=== PROBLEM DETAILS ===
Lines with the word "time" in them must be copied from the records below.

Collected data
+ + + +

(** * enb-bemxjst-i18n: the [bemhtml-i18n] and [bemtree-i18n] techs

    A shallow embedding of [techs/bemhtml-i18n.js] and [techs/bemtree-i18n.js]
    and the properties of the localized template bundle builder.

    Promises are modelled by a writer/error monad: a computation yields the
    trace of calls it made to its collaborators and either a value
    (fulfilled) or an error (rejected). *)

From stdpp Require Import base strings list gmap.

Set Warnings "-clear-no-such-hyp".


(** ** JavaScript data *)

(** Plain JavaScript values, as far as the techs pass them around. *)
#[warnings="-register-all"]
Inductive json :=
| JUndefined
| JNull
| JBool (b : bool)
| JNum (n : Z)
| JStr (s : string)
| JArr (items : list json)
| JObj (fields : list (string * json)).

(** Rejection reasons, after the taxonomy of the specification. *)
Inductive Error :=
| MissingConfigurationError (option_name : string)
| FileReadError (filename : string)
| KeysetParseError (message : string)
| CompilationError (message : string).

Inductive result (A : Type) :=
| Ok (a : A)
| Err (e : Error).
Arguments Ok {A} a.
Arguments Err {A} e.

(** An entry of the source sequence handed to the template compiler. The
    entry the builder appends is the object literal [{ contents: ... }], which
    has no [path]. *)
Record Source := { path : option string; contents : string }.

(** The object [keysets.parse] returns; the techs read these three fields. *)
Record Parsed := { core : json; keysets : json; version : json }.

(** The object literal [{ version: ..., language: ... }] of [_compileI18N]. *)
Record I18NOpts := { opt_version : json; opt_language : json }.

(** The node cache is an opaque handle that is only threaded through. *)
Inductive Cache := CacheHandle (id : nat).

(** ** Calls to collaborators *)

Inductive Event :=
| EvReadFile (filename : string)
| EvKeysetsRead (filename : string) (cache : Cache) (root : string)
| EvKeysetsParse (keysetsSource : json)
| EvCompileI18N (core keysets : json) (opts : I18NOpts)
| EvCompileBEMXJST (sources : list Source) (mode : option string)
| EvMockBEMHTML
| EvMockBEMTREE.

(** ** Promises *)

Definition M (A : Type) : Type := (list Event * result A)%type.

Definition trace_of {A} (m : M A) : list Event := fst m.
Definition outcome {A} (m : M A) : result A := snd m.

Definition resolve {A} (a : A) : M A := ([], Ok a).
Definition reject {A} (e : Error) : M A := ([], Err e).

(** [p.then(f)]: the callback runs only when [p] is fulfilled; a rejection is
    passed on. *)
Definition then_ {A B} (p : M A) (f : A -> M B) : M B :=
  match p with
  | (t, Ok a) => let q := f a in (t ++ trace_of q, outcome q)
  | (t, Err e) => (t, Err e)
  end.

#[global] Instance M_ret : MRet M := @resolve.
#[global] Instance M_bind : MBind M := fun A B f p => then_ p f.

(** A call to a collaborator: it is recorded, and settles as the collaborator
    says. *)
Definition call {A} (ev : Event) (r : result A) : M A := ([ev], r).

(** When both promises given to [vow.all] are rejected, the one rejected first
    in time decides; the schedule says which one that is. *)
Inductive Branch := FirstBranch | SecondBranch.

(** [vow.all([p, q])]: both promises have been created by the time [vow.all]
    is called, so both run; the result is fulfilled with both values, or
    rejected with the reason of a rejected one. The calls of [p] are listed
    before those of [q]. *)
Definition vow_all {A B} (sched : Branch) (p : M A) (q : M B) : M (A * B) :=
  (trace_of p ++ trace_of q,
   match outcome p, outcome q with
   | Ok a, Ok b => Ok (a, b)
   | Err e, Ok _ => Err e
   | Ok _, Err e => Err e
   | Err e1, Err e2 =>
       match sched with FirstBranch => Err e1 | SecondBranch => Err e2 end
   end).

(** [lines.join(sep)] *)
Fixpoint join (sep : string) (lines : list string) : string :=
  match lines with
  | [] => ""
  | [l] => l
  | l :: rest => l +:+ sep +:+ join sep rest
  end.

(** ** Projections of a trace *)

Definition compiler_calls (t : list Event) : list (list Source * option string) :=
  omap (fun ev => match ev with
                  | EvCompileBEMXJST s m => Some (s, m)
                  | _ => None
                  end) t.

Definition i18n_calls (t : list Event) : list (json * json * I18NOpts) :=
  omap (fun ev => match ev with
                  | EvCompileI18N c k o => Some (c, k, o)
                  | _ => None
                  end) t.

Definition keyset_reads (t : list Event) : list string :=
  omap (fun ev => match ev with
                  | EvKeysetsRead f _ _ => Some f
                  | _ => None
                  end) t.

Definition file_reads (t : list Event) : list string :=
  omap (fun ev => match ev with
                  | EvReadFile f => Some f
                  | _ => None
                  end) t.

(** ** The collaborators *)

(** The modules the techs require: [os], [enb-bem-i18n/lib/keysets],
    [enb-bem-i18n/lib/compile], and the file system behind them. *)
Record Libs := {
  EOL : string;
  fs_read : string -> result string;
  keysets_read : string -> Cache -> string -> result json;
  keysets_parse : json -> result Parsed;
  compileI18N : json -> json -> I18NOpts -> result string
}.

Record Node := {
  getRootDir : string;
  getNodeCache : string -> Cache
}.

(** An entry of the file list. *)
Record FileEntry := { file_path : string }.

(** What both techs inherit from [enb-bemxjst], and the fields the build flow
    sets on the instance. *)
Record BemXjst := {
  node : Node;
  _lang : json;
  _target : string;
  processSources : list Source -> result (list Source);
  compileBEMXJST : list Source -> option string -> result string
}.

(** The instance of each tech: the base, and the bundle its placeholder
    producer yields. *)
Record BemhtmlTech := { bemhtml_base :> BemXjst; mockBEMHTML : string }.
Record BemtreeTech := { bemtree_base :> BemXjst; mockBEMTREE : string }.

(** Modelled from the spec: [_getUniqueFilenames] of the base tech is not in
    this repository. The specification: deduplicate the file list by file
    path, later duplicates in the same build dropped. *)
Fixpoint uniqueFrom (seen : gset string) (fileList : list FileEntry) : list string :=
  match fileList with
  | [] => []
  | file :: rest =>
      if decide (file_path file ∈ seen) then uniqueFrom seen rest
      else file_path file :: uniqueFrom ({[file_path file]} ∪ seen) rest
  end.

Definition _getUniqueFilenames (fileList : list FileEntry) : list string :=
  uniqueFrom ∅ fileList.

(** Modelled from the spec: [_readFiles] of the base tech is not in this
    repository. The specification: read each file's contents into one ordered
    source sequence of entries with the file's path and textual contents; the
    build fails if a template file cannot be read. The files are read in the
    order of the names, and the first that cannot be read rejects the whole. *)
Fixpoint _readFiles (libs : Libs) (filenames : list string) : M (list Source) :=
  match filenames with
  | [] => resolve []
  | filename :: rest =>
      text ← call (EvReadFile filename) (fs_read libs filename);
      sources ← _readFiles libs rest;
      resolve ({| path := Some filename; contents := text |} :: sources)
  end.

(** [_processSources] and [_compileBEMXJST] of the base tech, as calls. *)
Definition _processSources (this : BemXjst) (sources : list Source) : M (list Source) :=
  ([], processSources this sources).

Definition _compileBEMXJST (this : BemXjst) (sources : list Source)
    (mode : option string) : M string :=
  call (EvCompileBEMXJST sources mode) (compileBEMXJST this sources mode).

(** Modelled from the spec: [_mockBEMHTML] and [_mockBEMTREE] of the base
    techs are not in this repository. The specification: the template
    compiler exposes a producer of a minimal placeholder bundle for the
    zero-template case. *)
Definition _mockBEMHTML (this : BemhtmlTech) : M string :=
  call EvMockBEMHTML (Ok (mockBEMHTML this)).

+ + + +

=== REPLY TO THE EXERCISE ===
    in time decides; the schedule says which one that is. *)
(** [vow.all([p, q])]: both promises have been created by the time [vow.all]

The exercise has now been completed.